A team of researchers, including members from the Optologic team, theoretically proposes a new experimental platform based on analog simulation with atom clouds to study high-harmonic generation. This ultrafast dynamic process challenges conventional computational methods. Their simulator allows for adaptation to approach a wide range of complex phenomena, opening doors to regimes that theory and direct experimentation struggle to reach.

Despite all the successes in understanding electron dynamics at their natural attosecond (one quintillion of a second) time scale, one of the fundamental processes core to this field, high-harmonic generation (HHG), raises new challenges for cold-atom simulation. It consists in a highly non-linear phenomenon where a system absorbs many photons of an incoming laser and emits a single photon of much higher energy.

Applications of High-Harmonic Generation

The unique characteristics of HHG make it an exceptional source of extreme ultraviolet radiation and consequently of attosecond pulses of light, which has important applications to various fields such as nonlinear optics or attosecond science.

Challenges in Studying HHG

The high number of variables involved hinders the study of this process, aside from its ultrafast speed. In any given material, many atoms and electrons are present, so studying most of the occurring chemical processes in all their complexity would require not only describing all these components but also their interactions with external fields and even among themselves. This task proves to be extremely challenging for any current classical computer. An alternative route involves using quantum devices, building the so-called analog simulators, whose nature allows them to better capture the complexity of the system.

Proposal of an Analog Simulator by ICFO Researchers

Now, ICFO researchers Javier Argüello, Javier Rivera, Philipp Stammer led by the ICREA Prof. at ICFO Maciej Lewenstein and in collaboration with other institutes all over the globe (Aarhus University, University of California and Guangdong Technion-Israel Institute of Technology) have proposed, in a Physical Review X Quantum publication, an analog simulator to access the emission spectrum of HHG using ultracold atomic clouds. Besides showing that an accurate replication of the key characteristics of the HHG processes in atoms was possible, they also provide details on how to implement it to specific atomic targets and discuss the main sources of errors.
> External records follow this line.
Definition has_part (k : jstr) (p : PreparedFlowPath) : bool := bool_decide (k ∈ part_key <$> parts (pp_path p)).

Lemma items_cons p paths : items (p :: paths) = (pair p <$> parts (pp_path p)) ++ items paths.
Proof. done. Qed.

Lemma items_elem p e paths : (p, e) ∈ items paths <-> p ∈ paths /\ e ∈ parts (pp_path p).
Proof.
  induction paths as [|p' paths IH]; [unfold items; cbn; split; [by intros ?%elem_of_nil|by intros [?%elem_of_nil _]]|].
  rewrite items_cons, elem_of_app, IH, list_elem_of_fmap, elem_of_cons. split.
  - intros [(e' & [= -> ->] & He)|[Hp He]]; [split; [by left|done]|split; [by right|done]].
  - intros [[->|Hp] He]; [left; by exists e|by right].
Qed.

(** A path without repetitions counts once. *)
Lemma items_of_key {B} (weight : PreparedFlowPath -> B) k paths :
  Forall (fun p => NoDup (part_key <$> parts (pp_path p))) paths ->
  (fun x => weight (fst x)) <$> List.filter (fun x => bool_decide (part_key (snd x) = k)) (items paths)
  = weight <$> List.filter (has_part k) paths.
Proof.
  induction 1 as [|p paths Hnd _ IH]; [done|]. rewrite items_cons, List.filter_app, fmap_app, IH. cbn [List.filter].
  assert ((fun x => weight (fst x)) <$> List.filter (fun x => bool_decide (part_key (snd x) = k)) (pair p <$> parts (pp_path p))
    = if has_part k p then [weight p] else []) as ->; [|by destruct (has_part k p)].
  unfold has_part. induction (parts (pp_path p)) as [|e l IHl]; [by rewrite bool_decide_false by apply not_elem_of_nil|].
  rewrite fmap_cons in *. apply NoDup_cons in Hnd as [He Hnd]. specialize (IHl Hnd). cbn [List.filter snd].
  destruct (decide (part_key e = k)) as [<-|Hne].
  - rewrite (bool_decide_true (part_key e = _)) by done. rewrite fmap_cons, IHl.
    rewrite bool_decide_false by done. by rewrite bool_decide_true by left.
  - rewrite bool_decide_false by done. rewrite IHl.
    repeat case_bool_decide; done || set_solver.
Qed.
End Items.

(** ** The maps as sums by key *)

Section Maps.
Context `{Collation} `{FlowDisplay} (metric : FlowMetric) (palette : option (list jstr)) (colors : list (jstr * jstr)).

Definition node_item : Type := PreparedFlowPath * FlowPathNode.
Definition link_item : Type := PreparedFlowPath * (FlowPathNode * FlowPathNode).

Abbreviation node_items := (items id).
Abbreviation link_items := (items path_links).

Definition root_of (p : PreparedFlowPath) : jstr := match pp_path p with root :: _ => pn_id root | [] => [] end.
Definition color_of (p : PreparedFlowPath) : jstr := default (colorAt 0 palette) (mget (root_of p) colors).

Definition visit_key (x : node_item) : jstr := pn_id (snd x).
Definition link_key (x : link_item) : jstr := pathLinkKey (fst (snd x)) (snd (snd x)).

Definition node_initial (x : node_item) : DashboardFlowNode :=
  {| dn_id := pn_id (snd x); dn_label := pn_label (snd x); dn_kind := pn_kind (snd x); dn_value := fzero;
     dn_requests := fzero; dn_quota := fzero; dn_tokens := fzero; dn_color := color_of (fst x);
     dn_colorKey := root_of (fst x); dn_highlighted := None; dn_dimmed := None |}.

Definition node_update (x : node_item) (v : DashboardFlowNode) : DashboardFlowNode :=
  {| dn_id := dn_id v; dn_label := dn_label v; dn_kind := dn_kind v;
     dn_value := fadd (dn_value v) (metricValue (pp_metrics (fst x)) metric);
     dn_requests := fadd (dn_requests v) (m_requests (pp_metrics (fst x)));
     dn_quota := fadd (dn_quota v) (m_quota (pp_metrics (fst x)));
     dn_tokens := fadd (dn_tokens v) (m_tokens (pp_metrics (fst x)));
     dn_color := dn_color v; dn_colorKey := dn_colorKey v;
     dn_highlighted := dn_highlighted v; dn_dimmed := dn_dimmed v |}.
(** * Console-statement strippers: [remove_console.py] and [clean_console.py]

    A shallow embedding of the two scripts of the repository and of the
    part of Python's [str] and [re] they rely on, followed by the
    properties of the text transformation they perform. *)

From Stdlib Require Import NArith Ascii String List Bool Arith Lia.
From stdpp Require Import base option list.

Local Open Scope N_scope.
Local Open Scope list_scope.

(** ** Text

    A Python [str] is a sequence of Unicode code points; a character is
    modelled by its code point ([ord]). *)

Abbreviation text := (list N).

Definition code (a : ascii) : N := N_of_ascii a.

(** The text of an ASCII string literal of the source. *)
Definition lit (s : string) : text := map code (list_ascii_of_string s).

Definition NL : N := 10.

(** [str.isspace] on one character, which is also the class [\s] of [re]
    on [str] patterns: the ASCII white space (TAB, LF, VT, FF, CR, FS, GS,
    RS, US, SPACE) and the Unicode white space. *)
Definition isspace (c : N) : bool :=
  ((9 <=? c) && (c <=? 13)) || ((28 <=? c) && (c <=? 32))
  || (c =? 133) || (c =? 160) || (c =? 5760)
  || ((8192 <=? c) && (c <=? 8202))
  || (c =? 8232) || (c =? 8233) || (c =? 8239) || (c =? 8287) || (c =? 12288).

(** ** The [str] methods the scripts call *)

Module Str.

(** [s.split(sep)] for a separator of one character. *)
Fixpoint split (sep : N) (s : text) : list text :=
  match s with
  | [] => [[]]
  | c :: s' =>
      if c =? sep then [] :: split sep s'
      else match split sep s' with
           | l :: ls => (c :: l) :: ls
           | [] => [[c]]
           end
  end.

(** [sep.join(ls)]. *)
Fixpoint join (sep : text) (ls : list text) : text :=
  match ls with
  | [] => []
  | l :: ls' =>
      match ls' with
      | [] => l
      | _ :: _ => l ++ sep ++ join sep ls'
      end
  end.

Fixpoint lstrip (s : text) : text :=
  match s with
  | [] => []
  | c :: s' => if isspace c then lstrip s' else s
  end.

Definition rstrip (s : text) : text := rev (lstrip (rev s)).

(** [s.strip()]. *)
Definition strip (s : text) : text := rstrip (lstrip s).

(** [s.startswith(p)]. *)
Fixpoint startswith (p s : text) : bool :=
  match p, s with
  | [], _ => true
  | _ :: _, [] => false
  | a :: p', c :: s' => (a =? c) && startswith p' s'
  end.

(** [needle in s]. *)
Fixpoint contains (needle s : text) : bool :=
  startswith needle s ||
  match s with
  | [] => false
  | _ :: s' => contains needle s'
  end.

End Str.

(** ** The regular expressions of [re] used by the scripts

    The patterns of the two scripts are sequences of single characters,
    of greedy repetitions [X*] of a character class and of the anchors
    [^] and [$]. *)

Module Re.

Inductive cclass :=
| Lit (c : N)        (* the character [c] *)
| Space              (* [\s] *)
| Not (c : N).       (* [[^c]] *)

Definition in_class (k : cclass) (c : N) : bool :=
  match k with
  | Lit a => c =? a
  | Space => isspace c
  | Not a => negb (c =? a)
  end.

Inductive atom :=
| One (k : cclass)   (* one character of the class *)
| Many (k : cclass)  (* [X*], greedy *)
| Bol                (* [^] *)
| Eol.               (* [$] *)

Abbreviation regex := (list atom).

(** *** Reading a pattern of the source *)

Definition escape (x : ascii) : option cclass :=
  match x with
  | "s"%char => Some Space
  | "n"%char => Some (Lit NL)
  | "."%char | "("%char | ")"%char => Some (Lit (code x))
  | _ => None
  end.

Definition plain (x : ascii) : bool :=
  match x with
  | "."%char | "*"%char | "+"%char | "?"%char | "|"%char | "("%char
  | ")"%char | "["%char | "]"%char | "{"%char | "}"%char | "\"%char
  | "^"%char | "$"%char => false
  | _ => true
  end.

Fixpoint parse (s : list ascii) : option regex :=
  match s with
  | [] => Some []
  | "^"%char :: r => cons Bol <$> parse r
  | "$"%char :: r => cons Eol <$> parse r
  | "\"%char :: x :: "*"%char :: r =>
      k ← escape x; cons (Many k) <$> parse r
  | "\"%char :: x :: r =>
      k ← escape x; cons (One k) <$> parse r
  | "["%char :: "^"%char :: x :: "]"%char :: "*"%char :: r =>
      cons (Many (Not (code x))) <$> parse r
  | "["%char :: "^"%char :: x :: "]"%char :: r =>
      cons (One (Not (code x))) <$> parse r
  | x :: "*"%char :: r =>
      if plain x then cons (Many (Lit (code x))) <$> parse r else None
  | x :: r =>
      if plain x then cons (One (Lit (code x))) <$> parse r else None
  end.

(** [re.compile(pattern)]; a pattern outside the fragment is the empty
    pattern here (no pattern of the scripts is). *)
Definition compile (pattern : string) : regex :=
  default [] (parse (list_ascii_of_string pattern)).

(** *** Matching, by backtracking *)

(** [^]: at the start of the text and, under [re.MULTILINE], after each
    line break. [prev] is the character before the position. *)
Definition at_bol (multiline : bool) (prev : option N) : bool :=
  match prev with
  | None => true
  | Some c => multiline && (c =? NL)
  end.

(** [$]: at the end of the text and before a line break that ends the
    text, under [re.MULTILINE] before each line break. *)
Definition at_eol (multiline : bool) (s : text) : bool :=
  match s with
  | [] => true
  | c :: s' => (c =? NL) && (multiline || match s' with [] => true | _ => false end)
  end.

(** [X*] followed by [cont]: take as many characters of the class as
    there are, and give them back one by one until [cont] matches. *)
Fixpoint greedy (k : cclass) (cont : option N -> text -> option text)
    (prev : option N) (s : text) : option text :=
  match s with
  | c :: s' =>
      if in_class k c then
        match greedy k cont (Some c) s' with
        | Some rest => Some rest
        | None => cont prev s
        end
      else cont prev s
  | [] => cont prev s
  end.

(** [rmatch ml p prev s] matches [p] at the start of [s] and returns
    what is left of [s] after the match. *)
Fixpoint rmatch (ml : bool) (p : regex) : option N -> text -> option text :=
  match p with
  | [] => fun _ s => Some s
  | One k :: p' => fun _ s =>
      match s with
      | c :: s' => if in_class k c then rmatch ml p' (Some c) s' else None
      | [] => None
      end
  | Many k :: p' => greedy k (rmatch ml p')
  | Bol :: p' => fun prev s =>
      if at_bol ml prev then rmatch ml p' prev s else None
  | Eol :: p' => fun prev s =>
      if at_eol ml s then rmatch ml p' prev s else None
  end.

(** The scan of [re.sub]: the leftmost match is replaced, the scan
    resumes after it; [skip] counts the characters of the current match
    still to be dropped. An empty match is replaced and the scan moves
    one character on. *)
Fixpoint sub_from (ml : bool) (p : regex) (repl : text)
    (prev : option N) (skip : nat) (s : text) : text :=
  match s with
  | [] =>
      match skip with
      | O => match rmatch ml p prev [] with Some _ => repl | None => [] end
      | S _ => []
      end
  | c :: s' =>
      match skip with
      | S k => sub_from ml p repl (Some c) k s'
      | O =>
          match rmatch ml p prev s with
          | Some rest =>
              match (length s - length rest)%nat with
              | O => repl ++ c :: sub_from ml p repl (Some c) O s'
              | S k => repl ++ sub_from ml p repl (Some c) k s'
              end
          | None => c :: sub_from ml p repl (Some c) O s'
          end
      end
  end.

(** [re.sub(pattern, repl, string, flags=...)] for a replacement without
    group references; [multiline] is the flag [re.MULTILINE]. *)
Definition sub (pattern : string) (repl : text) (s : text)
    (multiline : bool) : text :=
  sub_from multiline (compile pattern) repl None O s.
(** X10: With a display that leaves the files alone, or with none, a call with
    [jupyter] set never changes or removes a file that was there before: the
    file system afterwards is the one the rendering left, or, when the call
    raises out of the write, that file system with one new empty file. *)
Theorem existing_files_untouched (circuit : RenderCircuit) (w : World) :
  (∀ d, IPython_display P = Some d → ∀ obj fs, (d obj fs).1 = fs) →
  (files (render circuit true w).1 = files (super circuit false w).1
   ∨ ∃ name : string,
       files (super circuit false w).1 !! name = None
       ∧ files (render circuit true w).1
         = <[name := ""]> (files (super circuit false w).1)
       ∧ ∃ e, (render circuit true w).2 = Raise e)
  ∧ ∀ (path contents : string),
      files (super circuit false w).1 !! path = Some contents →
      files (render circuit true w).1 !! path = Some contents.
Proof.
  intros Hd'.
  assert (files (render circuit true w).1 = files (super circuit false w).1
          ∨ ∃ name : string,
              files (super circuit false w).1 !! name = None
              ∧ files (render circuit true w).1
                = <[name := ""]> (files (super circuit false w).1)
              ∧ ∃ e, (render circuit true w).2 = Raise e) as Hcases.
  { jupyter_cases circuit w; simpl;
      try (apply NamedTemporaryFile_Ok in Ht as (_ & Hnew & Hf & _));
      try (apply NamedTemporaryFile_Raise in Ht as (_ & Hf & _));
      try (by left); try (right; exists (fp_name fp); by eauto).
    left. pose proof (Hd' d eq_refl
      (HTML (iframe (posixpath_relpath (fp_name fp) (cwd w1))))
      (<[fp_name fp := text]> (files w1))) as Hfs.
    rewrite Hd in Hfs. simpl in Hfs. subst fs'.
    rewrite lookup_insert_eq. simpl.
    by rewrite delete_insert_eq, delete_id. }
  split; [exact Hcases|].
  intros path contents Hp. destruct Hcases as [->|(name & Hnew & -> & _)];
    [done|].
  rewrite lookup_insert_ne; [done|]. intros ->. congruence.
Qed.
Lemma slept_next (startTime pollCount t t' : Z) :
  0 <= pollCount ->
  slept startTime pollCount t ->
  t + backoffDelay pollCount <= t' ->
  slept startTime (pollCount + 1) t'.
Proof.
  intros Hp H Ht. unfold backoffDelay in Ht.
  destruct (DetectorMore.backoff_cases pollCount Hp)
    as [[? E]|[[? E]|[[? E]|[[? E]|[[? E]|[[? E]|[? E]]]]]]];
    rewrite E in Ht; unfold slept in *; repeat split; intros; lia.
Qed.

Lemma pollLoop_bounds (fuel : nat) :
  forall startTime deadline pollCount l s w r w',
    0 <= pollCount ->
    slept startTime pollCount (now w) ->
    (pollCount = 0 -> l = 0) ->
    pollLoop D fuel startTime deadline pollCount l s w = (Ret (Some r), w') ->
    2 <= Poll.pollCount r
    /\ slept startTime (Poll.pollCount r) (now w')
    /\ (exists t, t < deadline /\ slept startTime (Poll.pollCount r - 1) t)
    /\ Poll.elapsedSeconds r = (now w' - startTime) / 1000.
Proof.
  induction fuel as [|n IH];
    intros startTime deadline pollCount l s w r w' Hp Hs Hl H;
    [discriminate|].
  cbn [pollLoop] in H.
  apply bind_inv_Ret in H as (t & w0 & E0 & H).
  inversion E0; subst t w0; clear E0.
  destruct (Z.ltb_spec (now w) deadline) as [Hlt|Hge]; [|discriminate].
  apply bind_inv_Ret in H as ([] & w1 & E1 & H).
  assert (N1 : now w + backoffDelay pollCount <= now w1).
  { inversion E1; subst w1. cbn. lia. }
  apply bind_inv_Ret in H as (res & w2 & E2 & H).
  pose proof (isGenerationComplete_advances D _ _ _ _ _ E2) as (N2 & _).
  destruct (isGenerationComplete_returns_verdict D _ _ _ _ _ E2)
    as (ind & txt & ->).
  assert (S2 : slept startTime (pollCount + 1) (now w2)).
  { eapply slept_later; [eapply slept_next; eauto | exact N2]. }
  destruct (Detector.complete (Detector.verdict ind txt l s)) eqn:Ec.
  - apply complete_after_a_length in Ec.
    apply bind_inv_Ret in H as (response & w3 & E3 & H).
    pose proof (getLatestResponseText_advances D _ _ _ E3) as (N3 & _).
    apply bind_inv_Ret in H as (t' & w4 & E4 & H).
    inversion E4; subst t' w4; clear E4.
    inversion H; subst r w'; clear H. cbn.
    split; [lia|]. split; [eapply slept_later; eauto|].
    split; [|reflexivity].
    exists (now w). split; [exact Hlt|].
    replace (pollCount + 1 - 1) with pollCount by lia. exact Hs.
  - apply IH in H; [exact H | lia | exact S2 | lia].
Qed.

Lemma poll_bounds_of (timeoutMinutes : Z) (w w' : World)
  (r : Poll.Result)
  (H : pollUntilComplete D timeoutMinutes w = (Ret r, w')) :
  2 <= Poll.pollCount r <= 2 * timeoutMinutes + 5
  /\ 5 <= Poll.elapsedSeconds r
  /\ 30 * Poll.pollCount r - 128 <= Poll.elapsedSeconds r
  /\ Poll.elapsedSeconds r = (now w' - now w) / 1000.
Proof.
  unfold pollUntilComplete in H.
  apply bind_inv_Ret in H as (t & w0 & E0 & H).
  inversion E0; subst t w0; clear E0.
  apply bind_inv_Ret in H as ([res|] & w1 & E1 & H).
  2:{ apply bind_inv_Ret in H as (? & ? & _ & H). discriminate. }
  inversion H; subst res w1; clear H.
  apply pollLoop_bounds in E1 as (B1 & B2 & (t & Ht & B3) & B4).
  - rewrite B4. unfold slept in B2, B3.
    assert (L5 : 5 * 1000 <= now w' - now w) by lia.
    assert (L30 : (30 * Poll.pollCount r - 128) * 1000 <= now w' - now w)
      by lia.
    repeat split; try lia.
    + apply Z.div_le_lower_bound; lia.
    + apply Z.div_le_lower_bound; lia.
  - lia.
  - unfold slept. repeat split; intros; lia.
  - reflexivity.
Qed.

(** X19. When [pollUntilComplete] returns, it has checked the page twice at
    the least and [2 * timeoutMinutes + 5] times at the most; five
    seconds or more have passed, and thirty more for every check after
    the sixth; the seconds it reports are those between its start and its
    end, rounded down. *)
Theorem poll_result_bounds (timeoutMinutes : Z) (w w' : World)
  (r : Poll.Result)
  (H : pollUntilComplete D timeoutMinutes w = (Ret r, w')) :
  2 <= Poll.pollCount r <= 2 * timeoutMinutes + 5
  /\ 5 <= Poll.elapsedSeconds r
  /\ 30 * Poll.pollCount r - 128 <= Poll.elapsedSeconds r
  /\ Poll.elapsedSeconds r = (now w' - now w) / 1000.
Proof. exact (poll_bounds_of timeoutMinutes w w' r H). Qed.

(** ** The records that the blocking operations return *)

Lemma tryCatch_returned {A : Type} (c : M A) (h : jsstring -> A)
  (w w' : World) (r : A) :
  tryCatch c (fun e => ret (h e)) w = (Ret r, w') ->
  c w = (Ret r, w') \/ exists e, r = h e.
Proof.
  unfold tryCatch. destruct (c w) as [[a|e|] w1]; intros H.
  - left. exact H.
  - right. inversion H. eauto.
  - discriminate.
Qed.

Lemma polled_record (timeoutMinutes : Z) (w w' : World) (r : AskResult) :
  (result <- pollUntilComplete D timeoutMinutes ;; answered result) w
  = (Ret r, w') ->
  error r = None
  /\ model r = currentModel (sessionState w')
  /\ chat_id r = conversationId (sessionState w')
  /\ 2 <= poll_count r <= 2 * timeoutMinutes + 5
  /\ 5 <= elapsed_seconds r.
Proof.
  intros H. apply bind_inv_Ret in H as (res & w1 & E1 & H).
  apply poll_bounds_of in E1 as (B1 & B2 & _).
  inversion H; subst r w'. cbn. auto.
Qed.

Lemma switchProject_early (project : option jsstring) (w w' : World)
  (r : AskResult) :
  switchProject D defaultProject project w = (Ret (Some r), w') ->
  exists e, r = failure e.
Proof.
  unfold switchProject. destruct (truthy project) as [p|]; [|discriminate].
  intros H.
  apply bind_inv_Ret in H as (? & ? & _ & H).
  apply bind_inv_Ret in H as (url & ? & _ & H).
  apply bind_inv_Ret in H as (st & ? & _ & H).
  cbv zeta in H.
  match type of H with (if ?b then _ else _) _ = _ => destruct b end;
    [|discriminate].
  apply bind_inv_Ret in H as (res & ? & _ & H).
  destruct (negb (success res)); [|discriminate].
  inversion H. eauto.
Qed.
(** ** Further sample collaborators and invocations *)

(** The sample collaborators, with CI detection, the outcome of the
    cache deletion, of reading the package manifest, of resolving the
    Babel provider and of validating the environment variables chosen
    by the caller. *)
Definition custom_externals (ci : bool) (deleted : option value)
    (pkg : value + value) (babel : (value * value) + value)
    (env : value + value) : externals :=
  {| isCi := ci;
     ciParallelVars := VUndefined;
     stdout_isTTY := VBool true;
     chalk_level := num_of_Z 1;
     path_join := path_join quiet;
     path_resolve := fun _ p => p;
     del := fun _ => deleted;
     readPkg_sync := fun _ => pkg;
     provider_babel := fun _ _ => babel;
     provider_typescript := fun _ _ => inl (num_of_Z 1, VObj []);
     validateEnvironmentVariables := fun _ => env;
     normalizeExtensions := fun v _ => inl v;
     normalizeGlobs := fun files _ _ _ => inl files;
     normalizeNodeArguments := fun persisted cli => inl (js_or cli persisted);
     relative_patterns := fun _ items => inl (VArr items);
     api_run := fun _ _ => ([], inl (status_of 0));
     watcher_runs := fun _ _ => [] |}.

Definition error_of (message : string) : value := VObj [("message", VStr message)].

(** A CI machine. *)
Definition in_ci : externals :=
  custom_externals true None (inl (VObj [])) (inl (num_of_Z 1, VObj [])) (inl VUndefined).
(** [file_path.stat().st_mtime] *)
Definition file_mtime (path : string) : M Z :=
  disk_op (fun w =>
    match cache_files w !! path with
    | Some (_, mtime) => (Ok mtime, w)
    | None => (Raise OSError, w)
    end).

(** [pickle.load(open(file_path, 'rb'))] *)
Definition file_load (path : string) : M pyval :=
  disk_op (fun w =>
    match cache_files w !! path with
    | Some (v, _) => (Ok v, w)
    | None => (Raise OSError, w)
    end).

(** [pickle.dump(value, open(file_path, 'wb'))] *)
Definition file_dump (path : string) (v : pyval) : M unit :=
  disk_op (fun w => (Ok tt, set_cache_files <[path := (v, now w)]> w)).

(** [file_path.unlink(missing_ok=True)] *)
Definition file_unlink (path : string) : M unit :=
  disk_op (modify (set_cache_files (delete path))).

(** [os.path.exists(filepath)] for a snapshot file. *)
Definition json_exists (path : string) : M bool :=
  log (EvDiskRead path) ;;
  disk_op (gets (fun w => bool_decide (is_Some (json_files w !! path)))).

(** [json.load(open(filepath, 'r'))] *)
Definition json_load (path : string) : M pyval :=
  disk_op (fun w =>
    match json_files w !! path with
    | Some (JsonDoc v) => (Ok v, w)
    | Some Garbled => (Raise JSONDecodeError, w)
    | None => (Raise OSError, w)
    end).

(** [json.dump(data, open(filepath, 'w'))] *)
Definition json_dump (path : string) (v : pyval) : M unit :=
  log (EvDiskWrite path) ;;
  disk_op (modify (set_json_files <[path := JsonDoc v]>)).

(** ** [class RedisCache] ([app/redis/redis_cache.py]) *)

(** [ping] *)
Definition ping : M bool :=
  use <- gets use_redis ;;
  if negb use then ret false
  else try_except redis_client_ping
         (fun _ => modify (set_use_redis false) ;; ret false).

(** [_get_file_path] *)
Definition _get_file_path (key : string) : string :=
  let safe_key :=
    replace_char "?" "_" (replace_char ":" "_" (replace_char "/" "_" key)) in
  TEMP_DIR ++ "/" ++ safe_key ++ ".cache".

(** [get]: the fast tier first, then the file; a file older than [self.ttl]
    is removed and reported absent.  Whatever the file tier raises, the
    overflow of [timedelta(seconds=self.ttl)] included, is caught and the
    entry reported absent. *)
Definition get (key : string) : M pyval :=
  log (EvCacheGet key) ;;
  use <- gets use_redis ;;
  data <- (if use
           then try_except (redis_client_get key) (fun _ => ret None)
           else ret None) ;;
  match data with
  | Some v => ret v
  | None =>
      try_except
        (let file_path := _get_file_path key in
         ex <- file_exists file_path ;;
         if ex then
           t <- gets ttl ;;
           stale <- (if t >? 0 then
                       modified_time <- file_mtime file_path ;;
                       n <- gets now ;;
                       limit <- timedelta t ;;
                       ret (n - modified_time >? limit)
                     else ret false) ;;
           if stale then file_unlink file_path ;; ret PNone
           else file_load file_path
         else ret PNone)
        (fun _ => ret PNone)
  end.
The potential of analog simulation

An analog simulator allows scientists to study a complex quantum system (computationally challenging) through the control and manipulation of a much simpler one, which can be addressed experimentally. However, not every choice is valid, a connection between both systems must exist.

In this particular work, the researchers chose the complex phenomenon of high-harmonic generation to benchmark their idea. In this process, atomic bound electrons tunnel out the barrier formed by the atomic Coulomb potential and a laser electric field. Then, those free electrons accelerate, causing the emission of radiation with characteristic harmonic frequencies upon recombination with their parent ions. This emission spectrum of HHG is what the researchers aimed to recover.

On the other hand, they achieved connection to a much simpler quantum system by conveniently replacing certain components. Instead of an electron and a nuclear potential, they proposed using an atomic gas trapped by a laser beam; and instead of the incoming light and its electric field, they suggested an external magnetic gradient that could be tuned at will. It turns out that the absorption images of this engineered system coincide with the desired emission yield.

Therefore, by taking absorption images of the analog simulator, the emission spectrum of the atomic high-harmonic generation can be indirectly studied.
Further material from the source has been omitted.